As ${\sigma _a} = {\sigma _b} = {\sigma _c} = \sigma$ , so $4\pi {a^2}\sigma + 4\pi {b^2}\sigma + 4\pi {c^2}\sigma = Q$
Now on taking common, $4\pi \sigma \left( {{a^2} + {b^2} + {c^2}} \right) = Q$
So we have $4\pi \sigma = \dfrac{Q}{{\left( {{a^2} + {b^2} + {c^2}} \right)}}$
Now the potential at a point which is inside the sphere is given by, $V = \dfrac{q}{{4\pi {\varepsilon _o}r}}$ . So the potential at the point due to the sphere a is, ${V_a} = \dfrac{{{q_a}}}{{4\pi {\varepsilon _o}a}}$ . Similarly for sphere b and c is ${V_b} = \dfrac{{{q_b}}}{{4\pi {\varepsilon _o}b}}$ and ${V_c} = \dfrac{{{q_c}}}{{4\pi {\varepsilon _o}c}}$
So the total potential is the sum of these three potentials.

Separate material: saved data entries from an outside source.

(** * MovePredictionEngine: a shallow embedding and its verified properties

    The Python source computes on floats and ints.  Floats are idealised
    here as exact real numbers ([R]); ints are [Z].  [math.log],
    [math.pow] and [math.floor] are the real logarithm, the real power
    and the integer floor; the conversion of an int to a float keeps its
    range check.  Python exceptions are values of [exn]; in-place mutation
    of the engine is explicit state passing, and a raised exception keeps
    the mutations made before it.

    Where rounding decides a property, the module [Binary64] replays the
    same code on IEEE 754 binary64 numbers. *)

From Stdlib Require Import Reals ZArith List Lia Lra Bool.
From Stdlib Require Import Zfloor Floats.
Import ListNotations.

Local Open Scope Z_scope.
Local Open Scope R_scope.

(** ** Python exceptions and results *)

Inductive exn : Set :=
| ZeroDivisionError
| ValueError
| IndexError
| OverflowError.

Inductive result (A : Type) : Type :=
| Ok (a : A)
| Raise (e : exn).

Arguments Ok {A} a.
Arguments Raise {A} e.

Definition rbind {A B : Type} (c : result A) (k : A -> result B) : result B :=
  match c with
  | Ok a => k a
  | Raise e => Raise e
  end.

Declare Scope py_scope.
Delimit Scope py_scope with py.
Notation "x <- c ;; k" := (rbind c (fun x => k))
  (at level 61, c at next level, right associativity) : py_scope.
Notation "' p <- c ;; k" := (rbind c (fun x => let p := x in k))
  (at level 61, p pattern, c at next level, right associativity) : py_scope.
Local Open Scope py_scope.

(** [for a in l: b = f(b, a)], stopping at the first exception. *)
Fixpoint foldM {A B : Type} (f : B -> A -> result B) (l : list A) (b : B)
  : result B :=
  match l with
  | [] => Ok b
  | a :: l' => b' <- f b a ;; foldM f l' b'
  end.

(** ** Python lists indexed by ints *)

(** [range(lo, hi)] and [range(n)]. *)
Definition range2 (lo hi : Z) : list Z :=
  map (fun k => lo + Z.of_nat k)%Z (seq 0 (Z.to_nat (hi - lo))).

Definition range (n : Z) : list Z := range2 0 n.

(** A Python index [i] into a list of length [n]: negative indices count
    from the end, anything outside [-n, n) raises IndexError. *)
Definition py_norm_index (n : nat) (i : Z) : result nat :=
  let k := if (i <? 0)%Z then (i + Z.of_nat n)%Z else i in
  if ((0 <=? k) && (k <? Z.of_nat n))%Z then Ok (Z.to_nat k)
  else Raise IndexError.

Fixpoint list_update {A : Type} (l : list A) (n : nat) (x : A) : list A :=
  match l, n with
  | [], _ => []
  | _ :: l', O => x :: l'
  | a :: l', S n' => a :: list_update l' n' x
  end.

(** [l[i]] *)
Definition py_index {A : Type} (l : list A) (i : Z) : result A :=
  k <- py_norm_index (length l) i ;;
  match nth_error l k with
  | Some a => Ok a
  | None => Raise IndexError
  end.

(** [l[i] = x] *)
Definition py_setitem {A : Type} (l : list A) (i : Z) (x : A)
  : result (list A) :=
  k <- py_norm_index (length l) i ;;
  Ok (list_update l k x).

(** ** Library arithmetic *)

(** [float(n)] for an int [n], as every mixed operation such as [n / 2.0]
    does first: ints that round to a finite binary64 value convert, and
    from [2^1024 - 2^970] on the conversion raises OverflowError.  (The
    value itself is kept exact.) *)
Definition float_int_bound : Z := (2 ^ 1024 - 2 ^ 970)%Z.

Definition py_float (n : Z) : result R :=
  if (Z.abs n <? float_int_bound)%Z then Ok (IZR n)
  else Raise OverflowError.

(** [a / b] on floats. *)
Definition py_div (a b : R) : result R :=
  if Req_dec_T b 0 then Raise ZeroDivisionError else Ok (a / b).

(** [math.log(x)]: a domain error outside the positive reals. *)
Definition math_log (x : R) : result R :=
  if Rle_dec x 0 then Raise ValueError else Ok (ln x).

(** [math.pow(x, y)]: [x ** y], with a domain error for a zero base and a
    negative exponent, and for a negative base and a fractional exponent. *)
Definition math_pow (x y : R) : result R :=
  if Rlt_dec 0 x then Ok (Rpower x y)
  else if Req_dec_T x 0 then
    if Rlt_dec y 0 then Raise ValueError
    else if Req_dec_T y 0 then Ok 1 else Ok 0
  else if Req_dec_T (IZR (Zfloor y)) y then Ok (powerRZ x (Zfloor y))
  else Raise ValueError.

(** [sum(l)], [max(l)], [min(l)] on lists of floats; [max] and [min] of an
    empty list raise ValueError. *)
Definition py_sum (l : list R) : R := fold_left Rplus l 0.

Definition py_max (l : list R) : result R :=
  match l with
  | [] => Raise ValueError
  | x :: l' => Ok (fold_left Rmax l' x)
  end.

Definition py_min (l : list R) : result R :=
  match l with
  | [] => Raise ValueError
  | x :: l' => Ok (fold_left Rmin l' x)
  end.
(** * Verdo ingester: extraction orchestration layer

    A shallow embedding of the Python sources under
    [verdo-backend/app/services/ingester] together with the properties
    that the design document states about them.

    Models:
    - [NmsProcessor]      : core/nms_processor.py
    - [PyStr]             : the string operations the handlers use
    - [TableHandler]      : handlers/table_handler.py (normalisation)
    - [Json], [Doc]       : decoded JSON values; shapes, pages, AI client
    - [FormulaHandler]    : handlers/formula_handler.py
    - [ContentExtractor]  : extractor/content_extractor.py
    - [PdfAnalyzer]       : analyzers/pdf_analyzer.py (page numbering)
    - [JsonText]          : the text written by json.dump / read by json.load
    - [ImageCache]        : handlers/image_handler.py (class ImageCache)

    Properties: [NmsFacts], [TableFacts], [FormulaFacts], [ExtractorFacts],
    [CacheFacts], [AnalyzerFacts].

    Python floats are modelled by exact rationals ([Q]); two floats that
    compare equal in Python correspond to [Qeq]-equal rationals.  A Python
    [str] is the list of its code points.  Python exceptions are modelled
    by the [Raise] constructor of [result]. *)

From Stdlib Require Import QArith Lqa Lia Sorted.
From stdpp Require Import gmap strings list.
From Equations Require Import Equations.

Set Default Proof Using "Type".
Set Warnings "-register-all".

(** ** Python exceptions *)

Inductive exn : Type :=
  | ZeroDivisionError
  | IndexError
  | AttributeError
  | TypeError
  | RuntimeError (msg : string).

Inductive result (A : Type) : Type :=
  | Ok (a : A)
  | Raise (e : exn).
Arguments Ok {A} a.
Arguments Raise {A} e.

Definition rbind {A B : Type} (r : result A) (k : A -> result B) : result B :=
  match r with
  | Ok a => k a
  | Raise e => Raise e
  end.

#[global] Instance result_ret : MRet result := @Ok.
#[global] Instance result_bind : MBind result := fun A B k r => rbind r k.
#[global] Instance result_fmap : FMap result :=
  fun A B f r => match r with Ok a => Ok (f a) | Raise e => Raise e end.

Definition inspect {A : Type} (a : A) : {b : A | a = b} := exist _ a eq_refl.

(** ** core/nms_processor.py *)

Module NmsProcessor.

(** A bounding box is the 4-element list [[xMin, yMin, xMax, yMax]]. *)
Record Box : Type := mkBox { xMin : Q; yMin : Q; xMax : Q; yMax : Q }.

(** A detection is the dict [{'class_name', 'bbox', 'conf'}]. *)
Record Detection : Type := mkDet { class_name : string; bbox : Box; conf : Q }.

Definition Qltb (x y : Q) : bool := negb (Qle_bool y x).

(** Python's two-argument [max] and [min] return the first argument
    unless the second is strictly larger (resp. smaller). *)
Definition pymax (a b : Q) : Q := if Qltb a b then b else a.
Definition pymin (a b : Q) : Q := if Qltb b a then b else a.

(** Python's [/] raises [ZeroDivisionError] on a zero divisor. *)
Definition truediv (a b : Q) : result Q :=
  if Qeq_bool b 0 then Raise ZeroDivisionError else Ok (a / b)%Q.

Definition computeIou (b1 b2 : Box) : result Q :=
  let interXMin := pymax (xMin b1) (xMin b2) in
  let interYMin := pymax (yMin b1) (yMin b2) in
  let interXMax := pymin (xMax b1) (xMax b2) in
  let interYMax := pymin (yMax b1) (yMax b2) in
  if Qltb interXMax interXMin || Qltb interYMax interYMin then Ok 0%Q
  else
    let interArea := ((interXMax - interXMin) * (interYMax - interYMin))%Q in
    let box1Area := ((xMax b1 - xMin b1) * (yMax b1 - yMin b1))%Q in
    let box2Area := ((xMax b2 - xMin b2) * (yMax b2 - yMin b2))%Q in
    truediv interArea (box1Area + box2Area - interArea)%Q.

(** [detections.sort(key=lambda x: x['conf'], reverse=True)]: a stable
    sort by descending confidence. *)
Fixpoint insert_desc (x : Detection) (l : list Detection) : list Detection :=
  match l with
  | [] => [x]
  | y :: l' => if Qltb (conf x) (conf y) then y :: insert_desc x l' else x :: l
  end.

Definition sort_desc (l : list Detection) : list Detection :=
  foldr insert_desc [] l.

(** The condition of the list comprehension; [or] short-circuits, so
    [computeIou] is only called for detections of the class of [best]. *)
Definition survives (iouThreshold : Q) (best d : Detection) : result bool :=
  if negb (String.eqb (class_name d) (class_name best)) then Ok true
  else iou ← computeIou (bbox d) (bbox best); Ok (Qle_bool iou iouThreshold).

(** [[d for d in detections if ...]] *)
Fixpoint survivors (iouThreshold : Q) (best : Detection) (ds : list Detection)
  : result (list Detection) :=
  match ds with
  | [] => Ok []
  | d :: ds' =>
      k ← survives iouThreshold best d;
      rest ← survivors iouThreshold best ds';
      Ok (if k : bool then d :: rest else rest)
  end.

Lemma survivors_length thr best ds out :
  survivors thr best ds = Ok out -> length out <= length ds.
Proof.
  revert out. induction ds as [|d ds IH]; intros out; simpl.
  - intros [= <-]. simpl. lia.
  - destruct (survives thr best d) as [k|e]; simpl; [|discriminate].
    destruct (survivors thr best ds) as [rest|e]; simpl; [|discriminate].
    intros [= <-]. specialize (IH rest eq_refl).
    destruct k; simpl; lia.
Qed.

$\Rightarrow V = {V_a} + {V_b} + {V_c} = \dfrac{{{q_a}}}{{4\pi {\varepsilon _o}a}} + \dfrac{{{q_b}}}{{4\pi {\varepsilon _o}b}} + \dfrac{{{q_c}}}{{4\pi {\varepsilon _o}c}}$
Substituting ${q_a} = 4\pi {a^2}{\sigma _a}$ , ${q_b} = 4\pi {b^2}{\sigma _b}$ and ${q_c} = 4\pi {c^2}{\sigma _c}$ we get
$\Rightarrow V = \dfrac{{4\pi {a^2}{\sigma _a}}}{{4\pi {\varepsilon _o}a}} + \dfrac{{4\pi {b^2}{\sigma _b}}}{{4\pi {\varepsilon _o}b}} + \dfrac{{4\pi {c^2}{\sigma _c}}}{{4\pi {\varepsilon _o}c}}$
As ${\sigma _a} = {\sigma _b} = {\sigma _c} = \sigma$ and taking common we have,
$\Rightarrow V = \dfrac{{4\pi \sigma \left( {a + b + c} \right)}}{{4\pi {\varepsilon _o}}}$
Substituting $4\pi \sigma = \dfrac{Q}{{\left( {{a^2} + {b^2} + {c^2}} \right)}}$ in the above equation,
$\Rightarrow V = \dfrac{Q}{{4\pi {\varepsilon _o}}}\dfrac{{\left( {a + b + c} \right)}}{{\left( {{a^2} + {b^2} + {c^2}} \right)}}$
So the correct answer is option (B).

Note
For a spherical shell which has a constant surface charge density, then the potential due to it at a point greater than its radius will be the same as that of a point charge. For a point inside the shell, the potential will be constant but the electric field will be zero.